Offline signature verification using deep learning method

Document Type : Original Article

Authors

1 Math and computer science department, Faculty of Science, Al-Azhar university, Cairo, Egypt

2 Lecturer, Computer Science Department, Faculty of Computers and Information Technology, Future university in Egypt, New Cairo, Egypt

3 Head of Digital Media Technology Department, Faculty of Computers and Information Technology, Future university in Egypt, New Cairo, Egypt

4 Information systems department, Faculty of computers and artificial intelligence, Helwan university, Cairo, Egypt

Abstract

One of the most challenging biometric authentication problems in recent years that we experience in daily life is signature verification. Signature verification systems are classified into two main approaches: offline systems and online systems.
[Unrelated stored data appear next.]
Lemma success_decoding_witness :
  fst (handleResponse tick (fun _ => None)
         (mkResponse 302 "https://api.example.com/test"
                     {[ "content-type" := "text/html" ]}
                     (Throw (ThrownValue "not json")) (Normal "moved"))
         sampleOptions 1 newWorld)
  = Normal (mkHttpResponse (PText "moved") 302 {[ "content-type" := "text/html" ]}).
Proof.
  rewrite (success_decoding tick (fun _ => None) sampleOptions 1
             (mkResponse 302 "https://api.example.com/test"
                         {[ "content-type" := "text/html" ]}
                         (Throw (ThrownValue "not json")) (Normal "moved"))
             newWorld) by (vm_compute; reflexivity).
  vm_compute. reflexivity.
Defined.


(** ** The attempt loop as a whole *)

Section LoopFacts.

Variable clock : nat -> Z.
Variable dateParse : string -> option Z.
Variable transport : nat -> FetchOutcome.
Variable buildUrl :
  string -> string -> option (list (string * option ParamValue)) -> option string.
Variable client : HttpClient.
Variable options : RequestOptions.

Local Abbreviation baseDelay := (limiterBaseDelayMs client).
Local Abbreviation account := (default "global" (accountId options)).
Local Abbreviation maxAttempts :=
  (if enableRetry client then maxRetries client else 1).
Local Abbreviation attemptAt :=
  (executeRequest clock dateParse transport buildUrl client options).
Local Abbreviation loop :=
  (attempts clock dateParse transport buildUrl client options account).
Local Abbreviation requested :=
  (request clock dateParse transport buildUrl client options).
Local Abbreviation entry := (awaitRateLimit clock client account).
Local Abbreviation builtUrl :=
  (buildUrl (baseUrl client) (path options) (params options)).

Lemma executeRequest_no_url attempt w :
  builtUrl = None ->
  attemptAt attempt w =
    (Throw (ThrownError (mkPlainError "TypeError" "Invalid URL")), w).
Proof. unfold executeRequest. now intros ->. Qed.

Lemma executeRequest_calls_le attempt w :
  (transportCalls (snd (attemptAt attempt w)) <= S (transportCalls w))%nat.
Proof.
  destruct builtUrl as [url|] eqn:E.
  - destruct (executeRequest_with_url clock dateParse transport buildUrl client
                options attempt w url E) as [-> _]. lia.
  - rewrite (executeRequest_no_url attempt w E). simpl. lia.
Qed.

Lemma attempts_calls_le max remaining : forall attempt lastError w,
  (transportCalls (snd (loop max remaining attempt lastError w))
   <= transportCalls w + remaining)%nat.
Proof.
  induction remaining as [|remaining IH]; intros attempt lastError w.
  - simpl. lia.
  - simpl. unfold bind.
    pose proof (executeRequest_calls_le attempt w) as H1.
    destruct (attemptAt attempt w) as [[resp | error] w1]; simpl in H1.
    + pose proof (quiet_recordSuccess clock baseDelay account w1) as H2.
      destruct (recordSuccess clock baseDelay account w1) as [[] w2].
      simpl in *. lia.
    + destruct error as [e | e | v]; simpl; try lia.
      destruct (negb (isRetryable e) || (max <=? attempt)); simpl; [lia|].
      pose proof (quiet_backOff clock client account attempt e w1) as H2.
      destruct (backOff clock client account attempt e w1) as [[] w2].
      simpl in H2.
      etransitivity; [apply IH|]. lia.
Qed.

(** X12. A call of [request] calls the transport at most as many times as
    attempts are allowed: [maxRetries] times with retry enabled, once with
    retry disabled. *)
Theorem request_calls_bounded w :
  let res := request clock dateParse transport buildUrl client options w in
  (transportCalls (snd res) <= transportCalls w + Z.to_nat maxAttempts)%nat
  /\ (enableRetry client = false ->
      (transportCalls (snd res) <= transportCalls w + 1)%nat).
Proof.
  intros res. subst res.
  assert (H : (transportCalls (snd (requested w))
               <= transportCalls w + Z.to_nat maxAttempts)%nat).
  { unfold request, bind.
    pose proof (quiet_awaitRateLimit clock client account w) as Hg.
    destruct (entry w) as [[e|] w1]; simpl in *.
    - lia.
    - etransitivity; [apply attempts_calls_le|]. lia. }
  split; [exact H|]. intros Hr. rewrite Hr in H. exact H.
Qed.

(** X13. When the URL cannot be built, the [TypeError] of the URL
    constructor leaves [request] as it is, a bare error, and the transport
    is not called: a request that is not refused by the limiter and is
    allowed an attempt throws it. *)
Theorem invalid_url_throws_bare w :
  let res := request clock dateParse transport buildUrl client options w in
  buildUrl (baseUrl client) (path options) (params options) = None ->
  fst (awaitRateLimit clock client account w) = None ->
  1 <= maxAttempts ->
  fst res = Throw (ThrownError (mkPlainError "TypeError" "Invalid URL"))
  /\ transportCalls (snd res) = transportCalls w.
Proof.
  intros res Hu Hg Hm. subst res. unfold request, bind.
  pose proof (quiet_awaitRateLimit clock client account w) as Hq.
  destruct (entry w) as [blocked w1]; simpl in *. subst blocked.
  destruct (Z.to_nat maxAttempts) as [|remaining] eqn:E; [lia|].
  simpl. unfold bind. rewrite (executeRequest_no_url 1 w1 Hu). simpl.
  split; [reflexivity | exact Hq].
Qed.

End LoopFacts.

Lemma invalid_url_throws_bare_witness :
  fst (request tick (fun _ => None) alwaysBadRequest (fun _ _ _ => None)
         (sampleClient true 3) sampleOptions newWorld)
    = Throw (ThrownError (mkPlainError "TypeError" "Invalid URL"))
  /\ transportCalls
       (snd (request tick (fun _ => None) alwaysBadRequest (fun _ _ _ => None)
               (sampleClient true 3) sampleOptions newWorld))
     = transportCalls newWorld.
Proof.
  apply (invalid_url_throws_bare tick (fun _ => None) alwaysBadRequest
           (fun _ _ _ => None) (sampleClient true 3) sampleOptions newWorld);
    [reflexivity | reflexivity | vm_compute; discriminate].
Defined.

(** ** Retrying *)

Lemma retryDelay_bounds (attempt : Z) :
  1 <= attempt ->
  1000 <= retryDelay attempt <= 30000
  /\ (attempt <= 5 -> retryDelay attempt = 1000 * 2 ^ (attempt - 1))
  /\ (6 <= attempt -> retryDelay attempt = 30000).
Proof.
  intros H. unfold retryDelay.
  assert (H1 : 0 < 2 ^ (attempt - 1)) by (apply Z.pow_pos_nonneg; lia).
  split; [lia|]. split.
  - intros H5.
    assert (2 ^ (attempt - 1) <= 2 ^ 4) by (apply Z.pow_le_mono_r; lia).
    change (2 ^ 4) with 16 in *. lia.
  - intros H6.
    assert (2 ^ 5 <= 2 ^ (attempt - 1)) by (apply Z.pow_le_mono_r; lia).
    change (2 ^ 5) with 32 in *. lia.
Qed.

Section RetryFacts.

Variable clock : nat -> Z.
Variable dateParse : string -> option Z.
Variable transport : nat -> FetchOutcome.
Variable buildUrl :
  string -> string -> option (list (string * option ParamValue)) -> option string.
Variable client : HttpClient.
Variable options : RequestOptions.

Local Abbreviation baseDelay := (limiterBaseDelayMs client).
Local Abbreviation maxDelay := (limiterMaxDelayMs client).
Local Abbreviation account := (default "global" (accountId options)).
Local Abbreviation maxAttempts :=
  (if enableRetry client then maxRetries client else 1).
Local Abbreviation attemptAt :=
  (executeRequest clock dateParse transport buildUrl client options).
Local Abbreviation loop :=
  (attempts clock dateParse transport buildUrl client options account).
Local Abbreviation requested :=
  (request clock dateParse transport buildUrl client options).
Local Abbreviation entry := (awaitRateLimit clock client account).
Local Abbreviation builtUrl :=
  (buildUrl (baseUrl client) (path options) (params options)).
Local Abbreviation caught url attempt t :=
  (executeRequest_catch url (default (timeout client) (optTimeout options))
                        options attempt t).

Lemma backOff_generic accountId attempt e w :
  notRateLimitError e ->
  backOff clock client accountId attempt e w =
    (tt, mkWorld (accountStates w) (clockReads w) (transportCalls w)
                 (retryDelay attempt :: slept w)).
Proof.
  intros H. unfold backOff.
  destruct (errClass e) eqn:E; try reflexivity. now destruct (H _ _ E).
Qed.
(** * catalogo-musical: the SQLite store, the catalogue and the player

    A shallow embedding of [Banco_Dados.py], [main.py] and [tocador.py].

    - The store ([BancoDeDadosMusica]) is modelled by explicit state passing
      over the three tables of the schema and the settings of the
      connection.  Every SQL statement of the source is a function on the
      tables that either yields its result or raises [IntegrityError]; a
      statement that raises leaves the tables as they were (SQLite backs a
      failing statement out), so the [commit] after a statement publishes
      that statement and a [rollback] has nothing left to undo.
    - The engine is the one Python's [sqlite3] module links: [PRIMARY KEY],
      [UNIQUE] and [NOT NULL] are always enforced, [FOREIGN KEY] only on a
      connection whose [foreign_keys] pragma is on, and the pragma is off on
      a new connection.
    - Text is [string]; one [ascii] stands for one character.  Text is taken
      free of the NUL character and below the engine's length limits, and
      integers inside SQLite's 64-bit range.  The lines the store prints are
      not modelled.  The handlers of the source for a [sqlite3.Error] other
      than [IntegrityError] (a fault of the storage medium) are kept as
      branches; the model of the engine never raises one.
    - The player runs in a small state-and-exception monad over Python list
      objects held by reference, the console, the random generator and the
      external [mpv] process. *)

From Stdlib Require Import ZArith Ascii String.
From stdpp Require Import base decidable option list strings sorting pretty.

(** ** The schema *)

(** A row of [artistas] and of [generos]: [(id, nome)]. *)
Record LinhaNome := { ln_id : Z; ln_nome : string }.

(** A row of [musicas]: [(id, artista_id, titulo, url, genero_id)]. *)
Record LinhaMusica := {
  lm_id : Z;
  lm_artista_id : Z;
  lm_titulo : string;
  lm_url : string;
  lm_genero_id : Z
}.

(** A table with an [INTEGER PRIMARY KEY AUTOINCREMENT]: its rows in rowid
    order and the largest rowid ever handed out ([sqlite_sequence.seq]). *)
Record Tabela (L : Type) := { linhas : list L; seq : Z }.
Arguments linhas {L} _.
Arguments seq {L} _.

Definition tabela_vazia {L} : Tabela L := {| linhas := []; seq := 0 |}.

(** Settings of one [sqlite3] connection.  [foreign_keys] is the pragma of
    that name: foreign keys are checked only while it is on. *)
Record Conexao := { foreign_keys : bool }.

(** [sqlite3.connect]: a new connection has the engine's default, no
    foreign key enforcement. *)
Definition sqlite3_connect : Conexao := {| foreign_keys := false |}.

Record BancoDeDadosMusica := {
  conexao : Conexao;
  artistas : Tabela LinhaNome;
  generos : Tabela LinhaNome;
  musicas : Tabela LinhaMusica
}.

Definition com_artistas (t : Tabela LinhaNome) (bd : BancoDeDadosMusica) :=
  {| conexao := conexao bd; artistas := t;
     generos := generos bd; musicas := musicas bd |}.

Definition com_generos (t : Tabela LinhaNome) (bd : BancoDeDadosMusica) :=
  {| conexao := conexao bd; artistas := artistas bd;
     generos := t; musicas := musicas bd |}.

Definition com_musicas (t : Tabela LinhaMusica) (bd : BancoDeDadosMusica) :=
  {| conexao := conexao bd; artistas := artistas bd;
     generos := generos bd; musicas := t |}.

(** [conectar]: opens the connection and issues no pragma. *)
Definition conectar : Conexao := sqlite3_connect.

(** [criar_tabelas] on a new database file: [CREATE TABLE IF NOT EXISTS]
    leaves three empty tables. *)
Definition criar_tabelas (c : Conexao) : BancoDeDadosMusica :=
  {| conexao := c; artistas := tabela_vazia;
     generos := tabela_vazia; musicas := tabela_vazia |}.
(** X10. The category breakdown of a trending answer has at most three
    rows, for different categories among Short, Medium and Long; each row
    counts at least one video, and the counts of the rows add up to
    totalVideos. *)
Theorem trending_category_breakdown :
  forall (R : Runtime) (region_code : string) (w : World)
         (result : Trending.t) (status : Z),
    fst (get_trending_analysis region_code w) = (TrendingBody result, status) ->
    let rows := Trending.categoryBreakdown result in
    (length rows <= 3)%nat
    /\ NoDup (map Breakdown.category rows)
    /\ (forall row : Breakdown.t,
           In row rows ->
           In (Breakdown.category row) ["Short"; "Medium"; "Long"]
           /\ (1 <= Breakdown.count row)%Z)
    /\ sumZ (map Breakdown.count rows)
       = Summary.totalVideos (Trending.summary result).
Proof.
  intros R region_code w result status Hanswer rows.
  apply trending_answer in Hanswer. unfold trending_report in Hanswer.
  set (ranked := sort_desc Entry.viewVelocity (fetched_videos region_code w))
    in Hanswer.
  injection Hanswer as Hresult Hstatus. subst rows result.
  cbn [Trending.categoryBreakdown Trending.summary Summary.totalVideos].
  fold breakdown_row.
  assert (Hnodup : NoDup (map Breakdown.category
                            (map breakdown_row
                               (map average_category
                                  (fold_left tally_category ranked []))))).
  { rewrite breakdown_rows_categories. apply tally_category_keys. constructor. }
  assert (Hrows : forall row : Breakdown.t,
             In row (map breakdown_row
                       (map average_category
                          (fold_left tally_category ranked []))) ->
             In (Breakdown.category row) ["Short"; "Medium"; "Long"]
             /\ (1 <= Breakdown.count row)%Z).
  { intros row Hrow. destruct (category_rows ranked row Hrow) as [Hsome [Hcount _]].
    destruct (in_category (Breakdown.category row) ranked) as [|video members] eqn:E;
      [contradiction|].
    split.
    - assert (Hin : In video (in_category (Breakdown.category row) ranked))
        by (rewrite E; now left).
      apply filter_In in Hin. destruct Hin as [_ Hcat].
      apply String.eqb_eq in Hcat. rewrite <- Hcat. apply category_of_cases.
    - rewrite Hcount, len_cons. unfold len. lia. }
  split; [|split; [exact Hnodup | split; [exact Hrows|]]].
  - rewrite <- (length_map Breakdown.category).
    apply (NoDup_incl_length Hnodup (l' := ["Short"; "Medium"; "Long"])).
    intros k Hk. apply in_map_iff in Hk. destruct Hk as [row [<- Hrow]].
    now apply Hrows.
  - rewrite breakdown_rows_counts, tally_category_counts. unfold sumZ at 1.
    simpl. reflexivity.
Qed.
(** X19: [connect] returns without error exactly when the session is
    disconnected, the agent gives a method and no error, and the dial and
    the three steps of opening the channel all succeed. *)
Theorem connect_succeeds_exactly_when (rm : Remote) (s : session) (w : Net) :
  (exists s' w', connect rm s w = (returned None, s', w')) <->
  connected s = false /\
  (exists a, agent_auth rm (endpoint_user s) = (Some a, None) /\
             dial_error rm "tcp" (getHostWithPort s) (clientConfig a) = None) /\
  NewSession_error rm = None /\ StdinPipe_error rm = None /\
  StdoutPipe_error rm = None.
Proof. apply connect_succeeds_iff. Qed.

(** X20: an error [connect] returns is [ErrAlreadyConnected] on a connected
    session, and otherwise the agent's error or the dial's, passed on as
    they are, or the error of one of the three steps of opening the
    channel, under the message of that step. *)
Theorem connect_error_comes_from (rm : Remote) (s s' : session) (w w' : Net) (e : error) :
  connect rm s w = (returned (Some e), s', w') ->
  (connected s = true /\ e = ErrAlreadyConnected) \/
  (connected s = false /\
   (snd (agent_auth rm (endpoint_user s)) = Some e \/
    (exists a, agent_auth rm (endpoint_user s) = (Some a, None) /\
       (dial_error rm "tcp" (getHostWithPort s) (clientConfig a) = Some e \/
        (exists e', NewSession_error rm = Some e' /\
                    e = Errorf "cannot open SSH session: %s" e') \/
        (exists e', StdinPipe_error rm = Some e' /\
                    e = Errorf "cannot pipe remote stdin: %s" e') \/
        (exists e', StdoutPipe_error rm = Some e' /\
                    e = Errorf "cannot pipe remote stdout: %s" e'))))).
Proof.
  intros H. destruct (connected s) eqn:Hs.
  { unfold connect in H. rewrite Hs in H. injection H as <- _ _. now left. }
  right. split; [reflexivity|]. revert H.
  rewrite connect_disconnected, setAuthFromEndpoint_eq by assumption.
  destruct (agent_auth rm (endpoint_user s)) as [a [e0|]]; cbn [fst snd].
  { intros [= <- _ _]. now left. }
  destruct a as [a|]; cbn [auth set_auth]; [|discriminate].
  change (getHostWithPort (set_auth (Some a) s)) with (getHostWithPort s).
  right. exists a. split; [reflexivity|]. revert H.
  unfold Dial. destruct (dial_error rm _ _ _) as [e1|] eqn:Hdial.
  { intros [= <- _ _]. now left. }
  rewrite (openSSHSession_eq rm _ _ (next w)) by reflexivity.
  destruct (NewSession_error rm) as [e2|]; cbn.
  { intros [= <- _ _]. right. left. eauto. }
  destruct (StdinPipe_error rm) as [e3|]; cbn.
  { intros [= <- _ _]. right. right. left. eauto. }
  destruct (StdoutPipe_error rm) as [e4|]; cbn; [|discriminate].
  intros [= <- _ _]. right. right. right. eauto.
Qed.
(* ===== verification/_CoqProject ===== *)
-Q . S2P
Prelude.v
BTree.v
Utf8.v
Event.v
Truncate.v
Codec.v
CodecGrammar.v
Float.v
Backoff.v
HexUuid.v
EventProps.v
Store.v
Memory.v
MemoryProps.v
Ledger.v
Sql.v
SqlTable.v
SqlLedger.v
Samples.v
Sqlite.v
SqliteSim.v
SqliteProps.v
SqliteExamples.v
Postgres.v
PostgresSim.v
PgLedger.v
PostgresProps.v
PgClaims.v
PgSessions.v
PostgresExamples.v
Failures.v
Envelopes.v
Stores.v
Metrics.v
Dispatch.v
DispatchSafety.v
Guided.v
DispatchProps.v
DispatchExamples.v
Fleet.v
FleetShutdown.v
PgShared.v
DispatchOnce.v
DispatchBudget.v
DispatchIntegrity.v
Observe.v
Outage.v
Driver.v
Testing.v
CoreTests.v
MemoryTests.v
SqliteTests.v
PostgresTests.v
DispatchTests.v
BreakerTests.v
IntegrationTests.v
PgIntegrationTests.v
UnitTests.v
(* ===== verification/Prelude.v ===== *)
(** * outbox-kit: a verification library for the transactional outbox

    The program (Rust, [src/src]) is a transactional outbox: producers append
    events to a store, a dispatcher polls the store and hands each due event to
    the caller's sender through a circuit breaker, and records the outcome.
    Three stores implement one trait: in process, SQLite and Postgres.

    ** The parts and their files

    - [Prelude]: machine integers at their width, bytes, [result], the
      state-and-error monad [M] the store calls are written in.  [BTree]: the
      [BTreeSet] and [BTreeMap] of the standard library as strictly sorted
      lists, and sorting.  [Utf8]: validity and character boundaries of a
      string, which is a list of bytes.  [Float]: binary64, on [SpecFloat].
    - [Event] ([event.rs], [error.rs]): ids, topics, [OutboxEvent], the errors,
      the clock; [EventProps] has its theorems.
    - [Truncate] ([store.rs], the two truncation helpers), [Codec]
      ([codec.rs]) and [CodecGrammar], the format the codec accepts.
    - [Backoff] ([backoff.rs]): the schedule, exhaustion, the jitter seed.
    - [Store] ([store.rs]): the trait as the class [OutboxStore], what a client
      may rely on as the classes [OutboxLaws] and (of a store that does not
      fail) [OutboxFinal], and [Outbox], the reference store: one map of rows
      with their stamps, the set of delivered ids, and nothing else.  [call]
      and [session] run a list of calls on any store.
    - [Memory] ([memory.rs]): [Inner] has the code's three indexes;
      [MemoryProps] proves it against [Outbox].
    - [Ledger]: the whole contract of [store.rs], dead letters included, and
      what a faulty store may answer instead of it ([answers],
      [faulty_session]).
    - [Sql]: what both SQL stores share.  A connection [Conn] has the tables
      and the script of what the engine will answer: each statement is done,
      fails, or takes effect with its reply lost.  [keeps], [steady] and
      [atomic] are the composition rules of a method under that script.
      [SqlTable] relates a table of rows to [Outbox], [SqlLedger] the table of
      letters to [Ledger].  [Sqlite] ([sqlite/mod.rs], [schema.sql]) and
      [Postgres] ([postgres/mod.rs], [schema.sql]) have one definition per
      method and per statement; [SqliteSim] and [PostgresSim] the simulation of
      the ledger call by call, [SqliteProps] and [PostgresProps] their
      theorems.  [PgLedger] is the ledger as Postgres keeps it, delivered events
      beside it, which a late failure makes live again; it simulates the store on
      every call its columns represent, whatever the state.  [PgClaims] lets several sessions hold [FOR UPDATE SKIP LOCKED]
      claims at once.  [PgSessions] is the Postgres server with any number of
      clients, a statement or a commit at a time, with row locks, rollbacks and
      lost connections, simulated by one where every call is a single step.
      [Failures] is the failure counter of the three stores, [Envelopes] what a
      store may hold of what was appended to it, [Stores] compares the three.
    - [Metrics] ([metrics.rs], [metrics_noop.rs]): registration and emission.
    - [Dispatch] ([dispatch.rs]): batch tuning and [process] as functions, the
      running dispatcher as a step relation on [World].  [run] is at a [place];
      each spawned task is in a [phase]; a step is one store call, one breaker
      decision or the end of a send, and the environment's steps (producers,
      operators, other dispatchers, a shutdown, a crash and restart) interleave
      with all of them.
      [DispatchSafety], [DispatchProps], [DispatchOnce], [DispatchBudget] and
      [DispatchIntegrity] have its theorems; [Guided] is the dispatcher in an
      environment that makes only certain calls, which the last two share.
      [Fleet] is any number of dispatchers on one store, each of which sees the
      others as environment, and [FleetShutdown] how they wind down.
      [PgShared] puts a fleet on one Postgres outbox, every call under the row
      locks some other session holds at that moment.  [Observe] labels the steps
      with what they do and emit and follows the emissions into the registry of
      [Metrics].  [Outage] puts the dispatcher under a circuit breaker of the
      documented behaviour.  [Driver] is one schedule of the dispatcher as a
      function, with its log: a scheduler for the tests, which models no code of
      its own.
    - [HexUuid], [Samples], [SqliteExamples], [PostgresExamples] and
      [DispatchExamples]: concrete instances of the parameters, and runs on
      which the theorems with hypotheses are applied.
    - [Testing], [CoreTests], [MemoryTests], [SqliteTests], [PostgresTests],
      [DispatchTests]: the [#[cfg(test)]] modules of [src/src], statement by
      statement; [IntegrationTests] and [PgIntegrationTests]: those of [tests/],
      the dispatcher executed by [Driver] on each store, files reopened,
      claims of other sessions held; [BreakerTests]: the tests, of both kinds,
      of a tripped breaker and of the exported metrics; [UnitTests] has them all
      pass.

    The dispatcher calls a store only through [OutboxStore], and its safety
    theorems hold for any instance of [OutboxLaws]; [Memory], [Sqlite] and
    [Postgres] each prove that instance, the SQL ones for every script.  The
    budget theorem asks for [OutboxFailures] too (the failure counter of a
    store), which [Failures] proves of all three, again for every script; the
    integrity theorem for [OutboxEnvelopes], which [Envelopes] proves of all
    three likewise.  [PgShared] proves the same three interfaces of a Postgres
    store under any schedule of foreign locks.  The
    exactly-once theorem asks for [OutboxFinal] as well, which the SQL stores
    prove for an empty script.

    ** What the theorems show

    - End to end: an accepted event stays in the outbox until the sender has
      accepted it or an operator has asked to dead-letter it ([no_event_lost], and [fleet_no_event_lost] for several
      dispatchers, each of which runs as if alone: [fleet_member_runs]); without
      the faults no dispatcher can hide nothing accepted is sent again
      ([no_duplicate_delivery]); permits and in-flight events are bounded
      ([in_flight_bounded]); a signalled shutdown completes
      ([shutdown_completes]); a backlog drains ([backlog_drains]); the retry
      budget parks at the last failure ([retry_budget]), and over a whole run no
      exhausted event is in flight, unless it came with failures already counted
      ([budget_respected]); the batch size and the idle tick stay in range
      ([loop_vars_bounded]); an open breaker
      consumes nothing ([open_breaker_pauses]); what the sender is handed is
      what a producer appended ([delivered_as_appended]); the exported counters
      account for every send and every spawned task ([metrics_account]); while
      the downstream is down the sends are bounded by the trip threshold and the
      concurrency, not by the backlog ([outage_costs]); a signalled fleet winds
      down ([fleet_shutdown_completes]).  The scheduler that executes the
      dispatcher in the tests computes runs of it (lemma [drive_runs]).
    - Stores: each answers a session as the reference does
      ([memory_refines_reference], [sqlite_refines_reference],
      [postgres_refines_reference], the last with [PgLedger] for reference, and
      the common ledger when no failure comes late), and on common ground all three alike
      ([stores_interchangeable]); an engine that fails or loses replies turns a
      call into a backend error with nothing or all of it done
      ([sqlite_faulty_refines], [postgres_faulty_refines]; [dead_letter] on
      SQLite may stop halfway, [sqlite_dead_letter_not_atomic], on Postgres not); order and completeness of a
      fetch; delivered means never fetched again (not on Postgres after a late
      failure: [postgres_failure_revives_delivered]); claims of concurrent
      dispatchers are disjoint ([claims_disjoint]), and any concurrent use of
      one Postgres outbox is a history of atomic calls
      ([postgres_linearizable]), in which a fetch may leave out only what
      overlapping calls hold, but for a burial that finds no event to remove,
      which looks in one step and files its letter in a later one.
    - Data: the codec round trip, exactly what it accepts, its refusals and the
      type of what it yields;
      topics; id texts; truncation to the longest UTF-8 prefix; the bounds and
      the monotonicity of the retry schedule; batch growth and idle cadence;
      the metric handles are registered once or never used
      ([emission_all_or_nothing]).
    - The program's own unit and integration tests pass on the model (lemma
      [unit_tests_pass]), but for one, which depends on the schedule
      ([racing_batches]).

    ** Parameters

    Code outside [src/] is an argument: [UuidOps] with [UuidLaws] (the number
    of an id is injective, parsing inverts the hyphenated text, which is ASCII
    and ordered as the ids are), [JitterOps] with [JitterLaws] (the hasher and
    the uniform draw), [SqlEngine] (the texts of engine errors), [BreakerOps]
    (admission, settlement) with [BreakerLaws] (a closed circuit admits, a streak
    of failures trips it at the latest at the threshold, an open one rejects
    until its wait is over) and [MetricsKit] (the registry) with [MetricsLaws]
    (counters and histograms count, no series disturbs another); the [Debug] form of
    a string inside an error's text is the argument [debug].  The SQL text is
    part of the program and is translated; the order of its [TEXT] ids is the
    order of their bytes, on which the collations agree for hyphenated
    lower-case ids.  Clock readings and random draws are arguments of the calls
    that make them.

    ** Bounds and fuel

    The fuel of [decode_loop] is the number of bytes left: every entry takes at
    least eight.  [delay_loop] recurs on the attempts left to scale.
    On a SQL store a session has at most [i64_max - u32_max] calls (10^9 on
    Postgres, after appends with at most 10^9 failures), so that neither the
    failure column nor a row count overflows; [sql_call_ok] asks that stamps are
    below the parked value or [NEVER] and that texts are UTF-8;
    [pg_representable] adds the failure counts, and [without_nul] that texts
    hold no zero byte, on which Postgres refuses the call.  [pg_call_ok], where
    the three stores agree, also excludes a failure reported for a delivered
    event.  What happens outside these limits has theorems of
    its own.  In the executable dispatcher the fuel of a drain is the number of
    its tasks, and a test's deadline the number of ticks that fit in it.

    ** Not modelled

    Pool sizes and timeouts; a lock wait is a step not yet taken, and deadlocks
    are broken by an error like any other; [raw_connection], [pool],
    [breaker_state], [breaker_metrics], [registry] and [render], which only
    forward; [Debug] output; the serde form of a whole event; real time: a tick
    is a step, and its period appears only as [effective_poll_interval].
    Dropping the future of [run] without ending the process is not a step.

    Of the unit tests: those of the [uuid] crate, of serde, of the text of SQL
    and of pragmas.  Of the integration tests: the queries of the Postgres
    catalogue; what is searched in the text the [metrics-kit] crate renders is
    read from the registry instead.  Half-open probes are in the tests, by way of
    [StreakBreaker], and not in [BreakerLaws].  The benchmark measures time.

    ** Order of work

    Data and codec, the store contract with dead letters and under faults, the
    three stores, concurrent sessions of the Postgres store, the dispatcher over
    the contract, alone, executed, observed, under its breaker and in a fleet,
    and the tests are done.  What is left is the code of others: the crates
    behind the parameters, and what only forwards to them. *)

From Stdlib Require Export ZArith Lia.
From stdpp Require Export base list gmap sorting strings.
The offline signature verification systems are more difficult than the online systems since online systems have further information, such as velocity of writing, motion style and pen pressure, which allow for extracting of more features. This paper presents a deep learning method based on using the convolutional neural network (CNN) model for solving the offline signature verification problem to prevent the process of faking signatures that thieves practice. The CNN model was applied for extracting features and classifying whether the signature is genuine or forged. Our proposed method succeeded in achieving an accuracy of 94.73% on CEDAR dataset by using two types of signatures: genuine signatures and skilled forged signatures to test the performance of the system, which indicates that the method was effective and it can be supported by more feature extractors to get better results.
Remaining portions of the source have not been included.